## Directions
For each line of the data below, copy it if it holds the word "left".
━━━━━ Task input ━━━━━
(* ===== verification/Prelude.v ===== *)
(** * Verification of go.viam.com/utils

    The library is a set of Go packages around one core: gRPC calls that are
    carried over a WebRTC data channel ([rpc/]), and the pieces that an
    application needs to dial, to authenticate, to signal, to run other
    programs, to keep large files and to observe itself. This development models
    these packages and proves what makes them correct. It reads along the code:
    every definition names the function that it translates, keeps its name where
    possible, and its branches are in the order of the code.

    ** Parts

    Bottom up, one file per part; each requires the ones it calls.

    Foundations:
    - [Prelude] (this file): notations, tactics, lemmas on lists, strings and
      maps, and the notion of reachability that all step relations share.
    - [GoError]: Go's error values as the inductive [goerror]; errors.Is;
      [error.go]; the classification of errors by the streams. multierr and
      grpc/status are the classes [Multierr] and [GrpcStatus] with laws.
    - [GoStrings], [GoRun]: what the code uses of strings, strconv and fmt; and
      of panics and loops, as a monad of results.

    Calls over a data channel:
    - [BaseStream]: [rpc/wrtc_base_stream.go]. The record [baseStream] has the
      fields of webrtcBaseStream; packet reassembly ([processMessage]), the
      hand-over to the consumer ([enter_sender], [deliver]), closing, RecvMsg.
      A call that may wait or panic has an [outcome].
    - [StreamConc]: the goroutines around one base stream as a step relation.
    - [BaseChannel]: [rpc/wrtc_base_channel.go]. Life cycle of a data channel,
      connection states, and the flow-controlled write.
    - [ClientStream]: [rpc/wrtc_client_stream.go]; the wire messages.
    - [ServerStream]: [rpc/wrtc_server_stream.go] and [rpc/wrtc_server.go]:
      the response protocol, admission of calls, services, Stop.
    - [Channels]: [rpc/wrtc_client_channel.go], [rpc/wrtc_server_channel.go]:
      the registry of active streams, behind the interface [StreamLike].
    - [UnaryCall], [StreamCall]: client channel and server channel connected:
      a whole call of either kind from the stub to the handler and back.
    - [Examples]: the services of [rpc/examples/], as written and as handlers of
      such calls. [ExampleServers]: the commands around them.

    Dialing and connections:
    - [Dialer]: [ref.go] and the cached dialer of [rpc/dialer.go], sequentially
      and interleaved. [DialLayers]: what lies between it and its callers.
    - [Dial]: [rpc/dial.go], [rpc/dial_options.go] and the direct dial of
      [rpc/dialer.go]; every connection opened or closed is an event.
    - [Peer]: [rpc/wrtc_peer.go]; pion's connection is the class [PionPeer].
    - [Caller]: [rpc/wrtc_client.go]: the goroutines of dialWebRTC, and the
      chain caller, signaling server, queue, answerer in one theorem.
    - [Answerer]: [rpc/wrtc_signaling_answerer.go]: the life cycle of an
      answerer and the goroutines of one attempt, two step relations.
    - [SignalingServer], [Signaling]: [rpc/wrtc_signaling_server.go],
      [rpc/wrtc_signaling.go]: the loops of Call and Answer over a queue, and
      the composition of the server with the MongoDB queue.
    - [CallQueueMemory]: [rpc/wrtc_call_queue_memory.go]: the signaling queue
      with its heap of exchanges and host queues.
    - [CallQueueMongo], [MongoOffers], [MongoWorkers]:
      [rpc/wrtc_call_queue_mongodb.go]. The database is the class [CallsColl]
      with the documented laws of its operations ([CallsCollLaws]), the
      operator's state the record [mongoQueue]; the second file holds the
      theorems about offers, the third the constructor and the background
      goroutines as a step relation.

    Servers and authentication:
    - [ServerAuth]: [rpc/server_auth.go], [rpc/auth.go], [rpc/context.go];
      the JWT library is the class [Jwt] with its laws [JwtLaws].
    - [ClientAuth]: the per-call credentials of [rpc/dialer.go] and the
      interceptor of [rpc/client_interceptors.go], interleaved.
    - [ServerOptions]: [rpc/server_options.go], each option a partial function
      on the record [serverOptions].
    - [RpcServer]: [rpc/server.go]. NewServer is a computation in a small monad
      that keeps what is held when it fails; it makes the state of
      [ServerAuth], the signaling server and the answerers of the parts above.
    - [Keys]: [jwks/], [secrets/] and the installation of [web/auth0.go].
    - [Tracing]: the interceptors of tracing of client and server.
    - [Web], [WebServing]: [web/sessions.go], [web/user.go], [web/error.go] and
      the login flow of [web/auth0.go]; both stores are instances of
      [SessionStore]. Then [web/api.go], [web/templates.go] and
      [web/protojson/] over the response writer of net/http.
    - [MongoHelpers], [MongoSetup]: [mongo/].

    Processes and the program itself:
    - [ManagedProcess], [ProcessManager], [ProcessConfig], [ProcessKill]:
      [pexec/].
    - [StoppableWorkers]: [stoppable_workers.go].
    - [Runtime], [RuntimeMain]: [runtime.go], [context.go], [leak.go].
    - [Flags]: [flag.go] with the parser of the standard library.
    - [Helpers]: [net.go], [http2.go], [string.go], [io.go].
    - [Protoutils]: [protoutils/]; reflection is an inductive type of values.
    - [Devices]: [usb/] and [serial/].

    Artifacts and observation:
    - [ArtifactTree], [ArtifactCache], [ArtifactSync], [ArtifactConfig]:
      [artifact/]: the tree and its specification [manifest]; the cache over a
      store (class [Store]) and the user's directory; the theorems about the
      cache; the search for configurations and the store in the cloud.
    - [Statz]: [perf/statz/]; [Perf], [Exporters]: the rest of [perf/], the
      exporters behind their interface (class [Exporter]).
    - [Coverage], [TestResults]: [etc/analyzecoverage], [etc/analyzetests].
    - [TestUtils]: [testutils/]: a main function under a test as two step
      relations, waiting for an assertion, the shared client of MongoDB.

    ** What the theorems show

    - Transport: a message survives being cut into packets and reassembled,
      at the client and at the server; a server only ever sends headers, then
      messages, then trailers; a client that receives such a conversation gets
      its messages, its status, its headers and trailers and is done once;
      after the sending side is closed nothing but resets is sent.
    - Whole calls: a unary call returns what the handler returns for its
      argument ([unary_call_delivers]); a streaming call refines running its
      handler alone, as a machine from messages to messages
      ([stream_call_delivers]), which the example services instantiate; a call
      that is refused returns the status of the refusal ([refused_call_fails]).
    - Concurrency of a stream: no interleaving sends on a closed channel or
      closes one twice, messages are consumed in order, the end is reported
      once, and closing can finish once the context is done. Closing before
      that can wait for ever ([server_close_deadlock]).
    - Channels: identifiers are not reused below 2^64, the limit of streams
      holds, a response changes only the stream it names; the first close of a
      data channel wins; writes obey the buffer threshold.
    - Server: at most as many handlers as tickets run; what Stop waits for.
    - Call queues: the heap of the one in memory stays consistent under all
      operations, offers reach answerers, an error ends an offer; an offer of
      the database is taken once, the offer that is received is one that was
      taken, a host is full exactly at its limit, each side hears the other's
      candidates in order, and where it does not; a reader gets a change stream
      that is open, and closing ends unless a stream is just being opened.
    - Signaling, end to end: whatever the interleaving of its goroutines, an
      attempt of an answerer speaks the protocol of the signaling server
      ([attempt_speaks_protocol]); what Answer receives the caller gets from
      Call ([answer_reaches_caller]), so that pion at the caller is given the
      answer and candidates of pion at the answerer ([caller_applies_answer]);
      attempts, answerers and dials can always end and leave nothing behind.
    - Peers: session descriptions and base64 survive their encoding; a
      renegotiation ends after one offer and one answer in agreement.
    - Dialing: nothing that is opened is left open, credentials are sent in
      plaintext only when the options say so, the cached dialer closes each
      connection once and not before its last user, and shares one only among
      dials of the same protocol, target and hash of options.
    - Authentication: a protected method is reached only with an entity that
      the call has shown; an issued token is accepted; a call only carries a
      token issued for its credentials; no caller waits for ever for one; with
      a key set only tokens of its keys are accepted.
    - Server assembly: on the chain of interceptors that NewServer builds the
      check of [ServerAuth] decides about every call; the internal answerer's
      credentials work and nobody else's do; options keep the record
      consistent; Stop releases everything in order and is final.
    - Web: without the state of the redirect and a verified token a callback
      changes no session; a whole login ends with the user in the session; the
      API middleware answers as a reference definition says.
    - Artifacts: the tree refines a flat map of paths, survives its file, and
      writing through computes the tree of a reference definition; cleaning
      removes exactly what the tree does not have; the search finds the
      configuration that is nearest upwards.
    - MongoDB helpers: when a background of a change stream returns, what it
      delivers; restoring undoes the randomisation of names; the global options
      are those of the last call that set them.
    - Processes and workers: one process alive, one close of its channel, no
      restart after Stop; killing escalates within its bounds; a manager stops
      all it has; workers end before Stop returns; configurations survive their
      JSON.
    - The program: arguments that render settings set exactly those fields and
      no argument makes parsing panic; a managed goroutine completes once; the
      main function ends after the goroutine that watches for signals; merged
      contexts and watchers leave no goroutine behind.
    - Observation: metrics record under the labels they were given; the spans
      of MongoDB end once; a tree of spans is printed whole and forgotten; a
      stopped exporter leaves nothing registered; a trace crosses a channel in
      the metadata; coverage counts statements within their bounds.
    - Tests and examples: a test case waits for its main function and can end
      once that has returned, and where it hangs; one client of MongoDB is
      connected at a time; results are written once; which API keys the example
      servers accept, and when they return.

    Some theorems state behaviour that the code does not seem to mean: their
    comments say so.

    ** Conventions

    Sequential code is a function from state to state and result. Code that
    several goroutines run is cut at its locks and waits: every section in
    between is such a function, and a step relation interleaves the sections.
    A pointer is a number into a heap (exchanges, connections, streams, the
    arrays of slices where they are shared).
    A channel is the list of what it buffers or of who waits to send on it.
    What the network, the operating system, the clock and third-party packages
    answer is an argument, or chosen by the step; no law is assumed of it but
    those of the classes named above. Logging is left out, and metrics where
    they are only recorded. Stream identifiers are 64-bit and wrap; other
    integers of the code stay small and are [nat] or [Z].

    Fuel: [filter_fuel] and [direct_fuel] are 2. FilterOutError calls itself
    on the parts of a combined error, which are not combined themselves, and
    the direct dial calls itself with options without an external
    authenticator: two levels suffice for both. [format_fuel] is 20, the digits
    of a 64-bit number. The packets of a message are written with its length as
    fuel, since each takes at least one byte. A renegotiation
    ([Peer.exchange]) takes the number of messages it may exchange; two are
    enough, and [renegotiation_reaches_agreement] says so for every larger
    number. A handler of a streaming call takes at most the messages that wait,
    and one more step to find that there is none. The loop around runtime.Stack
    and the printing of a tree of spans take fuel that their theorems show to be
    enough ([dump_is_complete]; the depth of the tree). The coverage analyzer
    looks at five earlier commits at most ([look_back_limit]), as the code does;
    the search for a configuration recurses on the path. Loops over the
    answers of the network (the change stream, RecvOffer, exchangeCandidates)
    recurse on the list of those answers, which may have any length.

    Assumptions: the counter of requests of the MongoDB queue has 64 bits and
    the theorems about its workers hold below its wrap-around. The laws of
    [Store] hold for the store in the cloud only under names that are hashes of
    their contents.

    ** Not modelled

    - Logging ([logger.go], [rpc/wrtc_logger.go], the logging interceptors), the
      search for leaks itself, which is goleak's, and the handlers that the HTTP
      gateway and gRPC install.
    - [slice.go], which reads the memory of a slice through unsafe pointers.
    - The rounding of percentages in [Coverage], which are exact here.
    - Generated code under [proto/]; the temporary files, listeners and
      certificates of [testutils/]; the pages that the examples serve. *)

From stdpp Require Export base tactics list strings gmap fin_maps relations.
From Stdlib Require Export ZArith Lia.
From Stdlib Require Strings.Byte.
━━━━━
━━━━━ Task input ━━━━━
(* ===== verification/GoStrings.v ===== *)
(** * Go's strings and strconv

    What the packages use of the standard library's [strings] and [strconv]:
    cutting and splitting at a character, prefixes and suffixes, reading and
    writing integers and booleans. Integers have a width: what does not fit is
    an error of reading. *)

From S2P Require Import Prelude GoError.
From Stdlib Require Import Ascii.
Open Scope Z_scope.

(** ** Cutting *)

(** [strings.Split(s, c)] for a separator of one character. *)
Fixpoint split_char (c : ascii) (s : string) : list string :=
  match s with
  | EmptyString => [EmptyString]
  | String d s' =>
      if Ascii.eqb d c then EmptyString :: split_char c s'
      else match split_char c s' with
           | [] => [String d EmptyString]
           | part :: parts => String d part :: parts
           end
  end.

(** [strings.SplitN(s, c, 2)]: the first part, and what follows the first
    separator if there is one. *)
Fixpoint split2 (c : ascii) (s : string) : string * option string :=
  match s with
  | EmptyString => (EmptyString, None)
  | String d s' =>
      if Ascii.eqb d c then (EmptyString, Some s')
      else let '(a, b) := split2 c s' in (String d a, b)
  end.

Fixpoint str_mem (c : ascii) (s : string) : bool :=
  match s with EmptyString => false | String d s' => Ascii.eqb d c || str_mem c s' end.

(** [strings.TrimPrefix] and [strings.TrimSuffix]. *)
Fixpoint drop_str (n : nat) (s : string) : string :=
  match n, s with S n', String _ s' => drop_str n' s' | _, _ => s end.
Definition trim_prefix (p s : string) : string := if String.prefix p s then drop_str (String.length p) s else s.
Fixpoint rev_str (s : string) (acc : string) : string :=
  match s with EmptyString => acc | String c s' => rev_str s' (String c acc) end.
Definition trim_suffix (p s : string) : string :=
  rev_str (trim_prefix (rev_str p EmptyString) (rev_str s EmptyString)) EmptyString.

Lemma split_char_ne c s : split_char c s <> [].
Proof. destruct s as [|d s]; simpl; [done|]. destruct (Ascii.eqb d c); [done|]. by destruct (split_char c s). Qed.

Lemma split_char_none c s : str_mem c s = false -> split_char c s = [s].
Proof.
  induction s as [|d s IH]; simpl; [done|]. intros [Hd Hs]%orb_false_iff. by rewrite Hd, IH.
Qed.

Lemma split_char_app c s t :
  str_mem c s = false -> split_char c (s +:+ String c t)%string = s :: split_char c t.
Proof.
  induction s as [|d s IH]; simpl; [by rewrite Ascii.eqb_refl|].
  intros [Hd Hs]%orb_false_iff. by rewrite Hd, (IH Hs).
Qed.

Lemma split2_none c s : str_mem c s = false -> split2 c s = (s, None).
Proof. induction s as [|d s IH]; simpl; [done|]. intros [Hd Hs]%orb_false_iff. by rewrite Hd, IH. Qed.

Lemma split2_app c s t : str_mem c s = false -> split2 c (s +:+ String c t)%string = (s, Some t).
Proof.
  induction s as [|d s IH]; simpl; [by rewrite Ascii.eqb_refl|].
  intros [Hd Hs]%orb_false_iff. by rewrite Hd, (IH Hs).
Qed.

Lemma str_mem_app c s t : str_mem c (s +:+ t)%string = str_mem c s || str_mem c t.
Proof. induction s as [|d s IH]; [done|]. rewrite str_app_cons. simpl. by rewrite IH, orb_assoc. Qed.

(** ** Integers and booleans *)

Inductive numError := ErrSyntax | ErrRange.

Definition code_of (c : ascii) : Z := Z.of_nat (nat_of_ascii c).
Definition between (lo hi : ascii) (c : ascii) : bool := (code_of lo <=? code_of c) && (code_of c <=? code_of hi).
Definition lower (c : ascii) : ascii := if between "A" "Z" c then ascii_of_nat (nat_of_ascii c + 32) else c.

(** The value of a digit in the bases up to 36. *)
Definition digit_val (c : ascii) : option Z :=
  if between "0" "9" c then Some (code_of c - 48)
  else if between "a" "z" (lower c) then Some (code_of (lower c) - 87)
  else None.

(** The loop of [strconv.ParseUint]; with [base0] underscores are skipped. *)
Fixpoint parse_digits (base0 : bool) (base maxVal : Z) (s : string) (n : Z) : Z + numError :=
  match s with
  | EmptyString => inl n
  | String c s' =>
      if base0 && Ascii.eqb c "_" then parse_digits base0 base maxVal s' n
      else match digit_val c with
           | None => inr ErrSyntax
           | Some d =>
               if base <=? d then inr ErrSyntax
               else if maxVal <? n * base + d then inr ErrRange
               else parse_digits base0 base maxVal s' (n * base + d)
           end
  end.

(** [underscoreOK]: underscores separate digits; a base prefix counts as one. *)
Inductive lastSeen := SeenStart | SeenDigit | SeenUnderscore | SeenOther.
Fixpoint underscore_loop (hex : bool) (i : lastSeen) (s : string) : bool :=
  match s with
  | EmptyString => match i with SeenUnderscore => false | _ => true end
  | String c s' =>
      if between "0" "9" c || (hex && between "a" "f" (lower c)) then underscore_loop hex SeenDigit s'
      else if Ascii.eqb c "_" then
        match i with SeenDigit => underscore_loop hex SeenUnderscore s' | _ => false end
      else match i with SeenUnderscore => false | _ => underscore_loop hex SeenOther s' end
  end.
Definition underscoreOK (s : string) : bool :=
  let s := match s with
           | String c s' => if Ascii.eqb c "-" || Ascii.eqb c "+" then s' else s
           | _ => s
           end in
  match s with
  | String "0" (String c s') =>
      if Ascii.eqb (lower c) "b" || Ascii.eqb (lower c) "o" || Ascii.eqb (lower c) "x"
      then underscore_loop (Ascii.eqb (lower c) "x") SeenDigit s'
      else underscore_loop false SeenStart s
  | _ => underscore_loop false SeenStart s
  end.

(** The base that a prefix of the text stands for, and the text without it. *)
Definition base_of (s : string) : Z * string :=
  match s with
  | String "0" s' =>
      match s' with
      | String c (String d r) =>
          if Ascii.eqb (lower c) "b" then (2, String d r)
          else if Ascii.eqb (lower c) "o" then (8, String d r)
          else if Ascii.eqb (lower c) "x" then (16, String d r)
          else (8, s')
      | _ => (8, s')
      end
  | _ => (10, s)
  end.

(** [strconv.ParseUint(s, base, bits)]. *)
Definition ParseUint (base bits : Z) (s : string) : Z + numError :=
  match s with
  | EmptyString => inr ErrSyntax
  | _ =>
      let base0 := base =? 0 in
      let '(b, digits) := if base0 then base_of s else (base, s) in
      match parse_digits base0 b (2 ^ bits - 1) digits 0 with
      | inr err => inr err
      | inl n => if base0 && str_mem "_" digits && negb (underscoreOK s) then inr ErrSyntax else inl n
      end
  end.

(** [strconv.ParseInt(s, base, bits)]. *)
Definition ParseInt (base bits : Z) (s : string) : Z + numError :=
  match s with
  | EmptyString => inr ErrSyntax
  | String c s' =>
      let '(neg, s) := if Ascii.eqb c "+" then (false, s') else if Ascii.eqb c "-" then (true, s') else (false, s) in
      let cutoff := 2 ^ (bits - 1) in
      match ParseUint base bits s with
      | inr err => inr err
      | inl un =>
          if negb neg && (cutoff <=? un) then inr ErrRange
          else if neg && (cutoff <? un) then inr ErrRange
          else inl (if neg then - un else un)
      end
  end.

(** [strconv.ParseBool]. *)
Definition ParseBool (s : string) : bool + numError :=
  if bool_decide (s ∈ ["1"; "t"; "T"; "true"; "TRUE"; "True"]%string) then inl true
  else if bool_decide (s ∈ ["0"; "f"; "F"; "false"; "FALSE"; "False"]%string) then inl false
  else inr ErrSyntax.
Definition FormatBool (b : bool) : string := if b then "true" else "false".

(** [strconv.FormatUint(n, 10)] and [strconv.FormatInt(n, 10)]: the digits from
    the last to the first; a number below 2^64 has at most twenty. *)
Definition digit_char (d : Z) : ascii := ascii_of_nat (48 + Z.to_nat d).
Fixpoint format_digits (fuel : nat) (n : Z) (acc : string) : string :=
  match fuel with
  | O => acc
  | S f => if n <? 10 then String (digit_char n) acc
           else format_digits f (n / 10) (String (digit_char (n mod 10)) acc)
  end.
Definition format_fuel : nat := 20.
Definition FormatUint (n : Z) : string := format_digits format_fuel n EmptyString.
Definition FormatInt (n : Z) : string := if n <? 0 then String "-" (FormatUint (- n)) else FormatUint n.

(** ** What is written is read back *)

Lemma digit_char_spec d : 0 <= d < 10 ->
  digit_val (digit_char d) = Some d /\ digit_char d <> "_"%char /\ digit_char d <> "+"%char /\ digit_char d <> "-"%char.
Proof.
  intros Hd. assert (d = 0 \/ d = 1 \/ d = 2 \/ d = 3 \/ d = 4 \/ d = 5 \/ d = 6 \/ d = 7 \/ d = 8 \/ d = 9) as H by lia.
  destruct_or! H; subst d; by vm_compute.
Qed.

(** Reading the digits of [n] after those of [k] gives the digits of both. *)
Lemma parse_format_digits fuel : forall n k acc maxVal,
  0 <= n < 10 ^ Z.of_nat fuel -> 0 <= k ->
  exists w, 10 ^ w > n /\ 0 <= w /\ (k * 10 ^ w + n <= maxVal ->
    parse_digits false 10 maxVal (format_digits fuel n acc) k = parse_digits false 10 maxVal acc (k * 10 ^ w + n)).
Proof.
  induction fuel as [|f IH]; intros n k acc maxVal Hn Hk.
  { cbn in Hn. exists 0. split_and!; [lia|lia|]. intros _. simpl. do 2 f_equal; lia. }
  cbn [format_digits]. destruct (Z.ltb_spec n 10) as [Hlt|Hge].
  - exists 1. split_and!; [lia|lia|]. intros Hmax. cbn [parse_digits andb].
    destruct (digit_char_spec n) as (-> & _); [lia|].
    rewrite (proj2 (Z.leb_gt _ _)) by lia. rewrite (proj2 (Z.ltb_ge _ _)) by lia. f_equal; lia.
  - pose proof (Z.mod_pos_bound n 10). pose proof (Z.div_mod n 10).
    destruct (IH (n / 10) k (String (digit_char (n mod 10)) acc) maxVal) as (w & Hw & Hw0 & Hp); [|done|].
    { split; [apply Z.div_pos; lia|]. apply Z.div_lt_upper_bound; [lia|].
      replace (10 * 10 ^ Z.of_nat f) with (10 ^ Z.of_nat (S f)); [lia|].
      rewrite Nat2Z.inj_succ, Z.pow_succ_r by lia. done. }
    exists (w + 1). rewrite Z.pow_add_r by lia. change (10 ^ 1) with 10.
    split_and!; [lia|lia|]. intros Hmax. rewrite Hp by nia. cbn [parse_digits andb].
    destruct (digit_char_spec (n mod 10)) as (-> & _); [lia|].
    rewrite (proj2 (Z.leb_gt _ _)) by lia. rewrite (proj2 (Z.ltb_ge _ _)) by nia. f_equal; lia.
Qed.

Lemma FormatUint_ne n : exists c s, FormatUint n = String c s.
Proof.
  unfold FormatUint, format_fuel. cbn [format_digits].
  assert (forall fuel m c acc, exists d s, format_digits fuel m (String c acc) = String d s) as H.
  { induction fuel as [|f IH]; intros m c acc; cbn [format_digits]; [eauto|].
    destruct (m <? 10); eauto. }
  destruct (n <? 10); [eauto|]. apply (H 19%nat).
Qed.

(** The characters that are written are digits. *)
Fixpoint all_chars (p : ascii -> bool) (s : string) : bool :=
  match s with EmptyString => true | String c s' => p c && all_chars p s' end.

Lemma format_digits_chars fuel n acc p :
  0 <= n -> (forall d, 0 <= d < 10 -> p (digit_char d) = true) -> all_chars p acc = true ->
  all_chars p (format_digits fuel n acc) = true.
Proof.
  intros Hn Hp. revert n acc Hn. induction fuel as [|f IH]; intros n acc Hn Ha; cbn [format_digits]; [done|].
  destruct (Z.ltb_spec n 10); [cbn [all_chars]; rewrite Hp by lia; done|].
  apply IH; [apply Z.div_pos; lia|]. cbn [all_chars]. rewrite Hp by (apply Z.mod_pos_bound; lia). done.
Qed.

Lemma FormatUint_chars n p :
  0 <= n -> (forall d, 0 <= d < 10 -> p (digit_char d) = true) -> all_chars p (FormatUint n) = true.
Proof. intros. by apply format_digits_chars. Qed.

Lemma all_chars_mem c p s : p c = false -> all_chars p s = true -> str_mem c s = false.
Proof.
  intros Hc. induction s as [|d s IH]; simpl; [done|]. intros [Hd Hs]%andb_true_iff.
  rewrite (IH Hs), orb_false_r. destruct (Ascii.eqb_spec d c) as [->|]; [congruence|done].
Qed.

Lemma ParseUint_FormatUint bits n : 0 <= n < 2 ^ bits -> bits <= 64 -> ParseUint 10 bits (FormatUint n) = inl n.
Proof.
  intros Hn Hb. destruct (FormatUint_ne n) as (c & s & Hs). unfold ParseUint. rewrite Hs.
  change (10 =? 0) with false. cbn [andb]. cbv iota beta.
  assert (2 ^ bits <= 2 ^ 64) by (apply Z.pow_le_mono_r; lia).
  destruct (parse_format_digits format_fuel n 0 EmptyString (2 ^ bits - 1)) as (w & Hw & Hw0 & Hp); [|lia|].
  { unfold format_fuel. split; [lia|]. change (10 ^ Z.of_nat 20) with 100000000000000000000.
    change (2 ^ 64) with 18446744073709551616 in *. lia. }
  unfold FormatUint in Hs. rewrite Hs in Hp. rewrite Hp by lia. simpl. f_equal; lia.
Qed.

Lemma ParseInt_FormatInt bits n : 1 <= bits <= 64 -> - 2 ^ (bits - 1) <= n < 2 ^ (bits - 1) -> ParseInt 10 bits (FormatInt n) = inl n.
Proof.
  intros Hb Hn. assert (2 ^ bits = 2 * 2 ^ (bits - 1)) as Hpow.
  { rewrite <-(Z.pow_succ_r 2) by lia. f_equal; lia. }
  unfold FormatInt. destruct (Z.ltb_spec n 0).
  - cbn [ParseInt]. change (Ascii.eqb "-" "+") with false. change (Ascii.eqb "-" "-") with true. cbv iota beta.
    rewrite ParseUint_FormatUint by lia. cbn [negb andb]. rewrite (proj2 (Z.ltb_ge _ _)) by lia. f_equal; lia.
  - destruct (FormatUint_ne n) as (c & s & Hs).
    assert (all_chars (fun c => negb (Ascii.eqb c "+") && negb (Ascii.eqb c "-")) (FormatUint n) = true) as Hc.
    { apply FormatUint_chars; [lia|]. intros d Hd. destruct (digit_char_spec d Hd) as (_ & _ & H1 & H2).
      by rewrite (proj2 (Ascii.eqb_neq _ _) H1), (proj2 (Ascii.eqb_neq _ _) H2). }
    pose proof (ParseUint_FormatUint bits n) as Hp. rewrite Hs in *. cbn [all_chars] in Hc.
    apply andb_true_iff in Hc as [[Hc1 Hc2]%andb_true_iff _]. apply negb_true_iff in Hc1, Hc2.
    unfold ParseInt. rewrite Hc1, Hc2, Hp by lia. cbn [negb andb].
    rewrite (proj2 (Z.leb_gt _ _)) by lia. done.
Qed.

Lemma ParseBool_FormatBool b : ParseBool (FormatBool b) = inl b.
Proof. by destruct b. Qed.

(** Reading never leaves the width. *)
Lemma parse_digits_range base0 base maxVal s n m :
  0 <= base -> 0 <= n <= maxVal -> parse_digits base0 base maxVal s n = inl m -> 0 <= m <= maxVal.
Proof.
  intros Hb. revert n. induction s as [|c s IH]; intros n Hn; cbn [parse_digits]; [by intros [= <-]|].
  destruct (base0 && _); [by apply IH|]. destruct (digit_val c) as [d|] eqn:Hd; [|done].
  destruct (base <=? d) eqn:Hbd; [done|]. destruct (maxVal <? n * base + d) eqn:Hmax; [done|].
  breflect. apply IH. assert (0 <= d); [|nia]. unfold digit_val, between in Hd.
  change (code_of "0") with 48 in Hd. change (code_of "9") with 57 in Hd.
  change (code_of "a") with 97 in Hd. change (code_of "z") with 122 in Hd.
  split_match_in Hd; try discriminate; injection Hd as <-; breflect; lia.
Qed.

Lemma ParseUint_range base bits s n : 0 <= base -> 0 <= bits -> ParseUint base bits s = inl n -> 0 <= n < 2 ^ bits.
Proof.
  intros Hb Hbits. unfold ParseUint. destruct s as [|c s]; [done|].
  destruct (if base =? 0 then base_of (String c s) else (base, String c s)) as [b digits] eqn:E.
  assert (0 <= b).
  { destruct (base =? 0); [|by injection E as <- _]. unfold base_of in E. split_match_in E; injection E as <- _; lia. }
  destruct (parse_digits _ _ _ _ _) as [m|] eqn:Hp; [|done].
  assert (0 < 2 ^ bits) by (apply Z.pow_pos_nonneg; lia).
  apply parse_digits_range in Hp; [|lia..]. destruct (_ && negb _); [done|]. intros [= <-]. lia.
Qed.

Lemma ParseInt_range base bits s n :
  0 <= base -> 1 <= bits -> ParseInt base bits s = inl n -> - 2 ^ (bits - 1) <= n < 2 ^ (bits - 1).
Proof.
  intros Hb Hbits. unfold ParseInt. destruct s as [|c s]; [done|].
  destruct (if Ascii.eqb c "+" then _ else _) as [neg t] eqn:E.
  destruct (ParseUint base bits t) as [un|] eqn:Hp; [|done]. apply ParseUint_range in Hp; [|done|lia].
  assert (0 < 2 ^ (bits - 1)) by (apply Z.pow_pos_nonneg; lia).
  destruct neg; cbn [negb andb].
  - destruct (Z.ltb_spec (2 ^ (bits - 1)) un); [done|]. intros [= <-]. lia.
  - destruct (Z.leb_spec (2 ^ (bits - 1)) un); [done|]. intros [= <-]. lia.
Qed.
━━━━━
## Written reply
    - Dialing: nothing that is opened is left open, credentials are sent in
    those of the classes named above. Logging is left out, and metrics where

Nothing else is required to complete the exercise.